Could you imagine that there are acting fields where male empowerment is necessary? Eq. Care work, social competence or emotional resources? At least some empowerments to overcome traditional masculinity which can read as a framework with life duration reducing impact?
Phillip, I strongly agree with you that gender is a plural issues. I also agree that gender mainstreaming is unfortunately mostly used in a reduced way which only focused on women's emancipation. But never less gender mainstreaming (GM) is a big progress, I guess. Even when GM has a top down approach with a bit hegemoniale character by its overall, everywhere and cross section claim and even if there is the broad feministic misuse of the therm.

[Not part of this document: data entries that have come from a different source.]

Lemma drop_none_Some (clauses : list string) : drop_none (map Some clauses) = clauses.
Proof.
  induction clauses as [|c clauses IH]; cbn; congruence.
Qed.

Lemma encode_exist_many (S : Type) (e : TagQueryEncoder.t S)
      (names : list TagName.t) (negate : bool) (s : S) (log : list Call) :
  2 <= length names ->
  encode_query (recording e) (TagQuery.Exist names) negate (s, log)
  = exist_outcome e truthy_clauses names negate s log.
Proof.
  intros Hlen. destruct names as [|n1 [|n2 names]]; cbn in Hlen; try lia.
  change (encode_query (recording e) (TagQuery.Exist (n1 :: n2 :: names)) negate)
    with (encode_exist (recording e) (n1 :: n2 :: names) negate).
  unfold exist_outcome. cbn [encode_exist].
  unfold bind at 1. rewrite for_each_single_recording.
  destruct (per_name e (n1 :: n2 :: names) negate s) as [[clauses s1] calls].
  cbn [recording encode_conj_clause]. rewrite bind_call_logged, keep_truthy_Some.
  destruct (encode_conj_clause e ConjunctionOp.And (truthy_clauses clauses) s1).
  unfold ret. rewrite <- app_assoc. reflexivity.
Qed.

(** C6, as the code has it: an [Exist] without names returns [None] and
    calls nothing; with one name it calls [encode_name] and then
    [encode_exist_clause] with the [negate] it was given; with two names or
    more it does so for each name in turn, with the same [negate], and then
    calls [encode_conj_clause] with [ConjunctionOp.And], whatever [negate]
    is, on the clauses obtained that are not empty strings. *)
Theorem exist_by_number_of_names (S : Type) (e : TagQueryEncoder.t S)
        (negate : bool) (s : S) (log : list Call) :
  encode_query (recording e) (TagQuery.Exist []) negate (s, log) = (Ok None, (s, log))
  /\ (forall name,
         encode_query (recording e) (TagQuery.Exist [name]) negate (s, log)
         = let (enc_name, s1) := encode_name e name s in
           let (clause, s2) := encode_exist_clause e enc_name negate s1 in
           (Ok (Some clause),
            (s2, log ++ [CallName name; CallExistClause enc_name negate])%list))
  /\ (forall names,
         2 <= length names ->
         encode_query (recording e) (TagQuery.Exist names) negate (s, log)
         = exist_outcome e truthy_clauses names negate s log).
Proof.
  split; [reflexivity|split].
  - intros name. apply encode_exist_single_recording.
  - intros names. apply encode_exist_many.
Qed.

Lemma exist_by_number_of_names_witness :
  encode_query (recording TestEncoder.enc)
               (TagQuery.Exist [TagName.mk "a"; TagName.mk "b"]) true (tt, [])
  = (Ok (Some "(NOT(a IS NOT NULL) AND NOT(b IS NOT NULL))"),
     (tt, [CallName (TagName.mk "a"); CallExistClause (b "a") true;
           CallName (TagName.mk "b"); CallExistClause (b "b") true;
           CallConjClause ConjunctionOp.And
                          ["NOT(a IS NOT NULL)"; "NOT(b IS NOT NULL)"]])).
Proof.
  rewrite (proj2 (proj2 (exist_by_number_of_names TestEncoder.enc true tt []))
                 [TagName.mk "a"; TagName.mk "b"]).
  - reflexivity.
  - cbn. lia.
Defined.

(** C6, as stated, fails: with an encoder whose existence clause is the
    empty string, [Exist] on two names does not hand the two clauses to
    [encode_conj_clause]; it hands it the empty list. *)
Lemma exist_does_not_combine_every_clause :
  encode_query (recording BlankExist.enc)
               (TagQuery.Exist [TagName.mk "a"; TagName.mk "b"]) false (tt, [])
  <> exist_outcome BlankExist.enc every_clause
                   [TagName.mk "a"; TagName.mk "b"] false tt [].
Proof.
  vm_compute. discriminate.
Qed.

Lemma per_name_blank (S : Type) (e : TagQueryEncoder.t S)
      (names : list TagName.t) (negate : bool) :
  (forall enc_name ng st, fst (encode_exist_clause e enc_name ng st) = EmptyString) ->
  forall s, fst (fst (per_name e names negate s)) = map (fun _ => EmptyString) names.
Proof.
  intros Hblank. induction names as [|name names IH]; intros s; cbn [per_name map].
  - reflexivity.
  - destruct (encode_name e name s) as [enc_name s1].
    specialize (Hblank enc_name negate s1).
    destruct (encode_exist_clause e enc_name negate s1) as [clause s2].
    specialize (IH s2).
    destruct (per_name e names negate s2) as [[clauses s3] calls].
    cbn in *. congruence.
Qed.

Lemma truthy_clauses_blank (A : Type) (l : list A) :
  truthy_clauses (map (fun _ => EmptyString) l) = [].
Proof.
  induction l; cbn; auto.
Qed.

Lemma for_each_map (S A B C : Type) (g : A -> B) (f : B -> M S C) (l : list A) (s : S) :
  for_each f (map g l) s = for_each (fun x => f (g x)) l s.
Proof.
  revert s. induction l as [|x l IH]; intros s; cbn [map for_each]; [reflexivity|].
  unfold bind. destruct (f (g x) s) as [[y|x0] s1]; [|reflexivity].
  rewrite IH. reflexivity.
Qed.

(** C9: in an [Exist] on two names or more, the list handed to
    [encode_conj_clause] is the per-name clauses without the empty strings.
    So with an encoder whose existence clause is the empty string the
    conjunction of the [Exist] receives the empty list, fewer clauses than
    there are names, whereas an [And] of the one-name [Exist]s of the same
    names, which drops [None] results only, hands every one of the empty
    clauses to [encode_conj_clause]. *)
Theorem exist_filters_by_truthiness (S : Type) (e : TagQueryEncoder.t S)
        (names : list TagName.t) (negate : bool) (s : S) (log : list Call) :
  2 <= length names ->
  encode_query (recording e) (TagQuery.Exist names) negate (s, log)
  = exist_outcome e (filter str_truthy) names negate s log
  /\ ((forall enc_name ng st, fst (encode_exist_clause e enc_name ng st) = EmptyString) ->
      (exists clause s' calls,
          encode_query (recording e) (TagQuery.Exist names) negate (s, log)
          = (Ok (Some clause),
             (s', log ++ calls ++ [CallConjClause ConjunctionOp.And []])%list))
      /\ (exists clause s' calls,
             encode_query (recording e)
                          (TagQuery.And (map (fun name => TagQuery.Exist [name]) names))
                          negate (s, log)
             = (Ok (Some clause),
                (s', log ++ calls
                         ++ [CallConjClause (final_op ConjunctionOp.And negate)
                                            (map (fun _ => EmptyString) names)])%list))).
Proof.
  intros Hlen. split; [apply encode_exist_many; exact Hlen|].
  intros Hblank. pose proof (per_name_blank e names negate Hblank s) as Hcs. split.
  - rewrite encode_exist_many by exact Hlen. unfold exist_outcome.
    destruct (per_name e names negate s) as [[clauses s1] calls].
    cbn in Hcs. subst clauses. rewrite truthy_clauses_blank.
    destruct (encode_conj_clause e ConjunctionOp.And [] s1) as [clause s2].
    eauto.
  - pose proof (for_each_single_recording e names negate s log) as Hrun.
    destruct (per_name e names negate s) as [[clauses s1] calls].
    cbn in Hcs. subst clauses.
    change (TagQuery.And (map (fun name => TagQuery.Exist [name]) names))
      with (conjunction ConjunctionOp.And (map (fun name => TagQuery.Exist [name]) names)).
    erewrite encode_conj_recording
      by (rewrite for_each_map; exact Hrun).
    rewrite drop_none_Some.
    destruct (encode_conj_clause e (final_op ConjunctionOp.And negate)
                                 (map (fun _ => EmptyString) names) s1) as [clause s2].
    rewrite <- app_assoc. eauto.
Qed.

Lemma exist_filters_by_truthiness_witness :
  (exists clause s' calls,
      encode_query (recording BlankExist.enc)
                   (TagQuery.Exist [TagName.mk "a"; TagName.mk "b"]) false (tt, [])
      = (Ok (Some clause),
         (s', [] ++ calls ++ [CallConjClause ConjunctionOp.And []])%list))
  /\ (exists clause s' calls,
         encode_query (recording BlankExist.enc)
                      (TagQuery.And [TagQuery.Exist [TagName.mk "a"];
                                     TagQuery.Exist [TagName.mk "b"]]) false (tt, [])
         = (Ok (Some clause),
            (s', [] ++ calls ++ [CallConjClause ConjunctionOp.And [EmptyString; EmptyString]])%list)).
Proof.
  apply (fun H => proj2 (@exist_filters_by_truthiness
                           unit BlankExist.enc [TagName.mk "a"; TagName.mk "b"]
                           false tt [] H)).
  - cbn. lia.
  - reflexivity.
Defined.

(** ** One-to-one serialization *)

Lemma to_wql_dict_conj (token variant : string) (qs : list TagQuery.t) :
  (variant, token) = ("And", "$and") \/ (variant, token) = ("Or", "$or") ->
  TagQuery.to_wql_dict (TagQuery.mk variant (TagQuery.ListData qs))
  = if TagQuery.is_empty qs then Ok (PDict [])
    else match comprehension TagQuery.to_wql_dict qs with
         | Raise x => Raise x
         | Ok ds => Ok (PDict [(token, PList ds)])
         end.
Proof.
  intros [H|H]; injection H as -> ->; reflexivity.
Qed.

The big chance I might to see on GM is that for the first time a male perspective is included. Men appears as an own discourse subject with own “concerns and experiences”. The focusing of GM on the relationship of women and men has a similar impact.
Roberto, I am not sure if I understand it right but ad hoc it seems to me that complementary - and dichotomic are very similar. From my point of view complementary content crucially an essential difference between men and women. The relationship might look a little more friendly and refers to the overall correctness and good sense of havening two sexes with different properties. But there are still two kinds of properties with an opposite relationship to each other. A simple bias example “active” vs. “passive” or more expressively ”aggressive” vs. “peaceful” shows: Even if these couples are complementary stetted, it is hard to avoid dichotomics because it would mean men can´t be peaceful and women can´t be aggressively. A mistake as common as big.
Margaret: thank you for my chance to learn the term Mi'kmaq. I do not understand in depth what you mean with the expression “ sex and gender are often seen as socially constructed”, but I would like to point out my strongly disagreement with the radical constructive concept of sex as a result of social constructions. I fear this concept content a high risk of an everything-goes-culturalismen. So I strongly recommend to accepting the existence of a pre-discursive sex body. This body might be malleable by body practice but in its biological-physical content only very, very slow.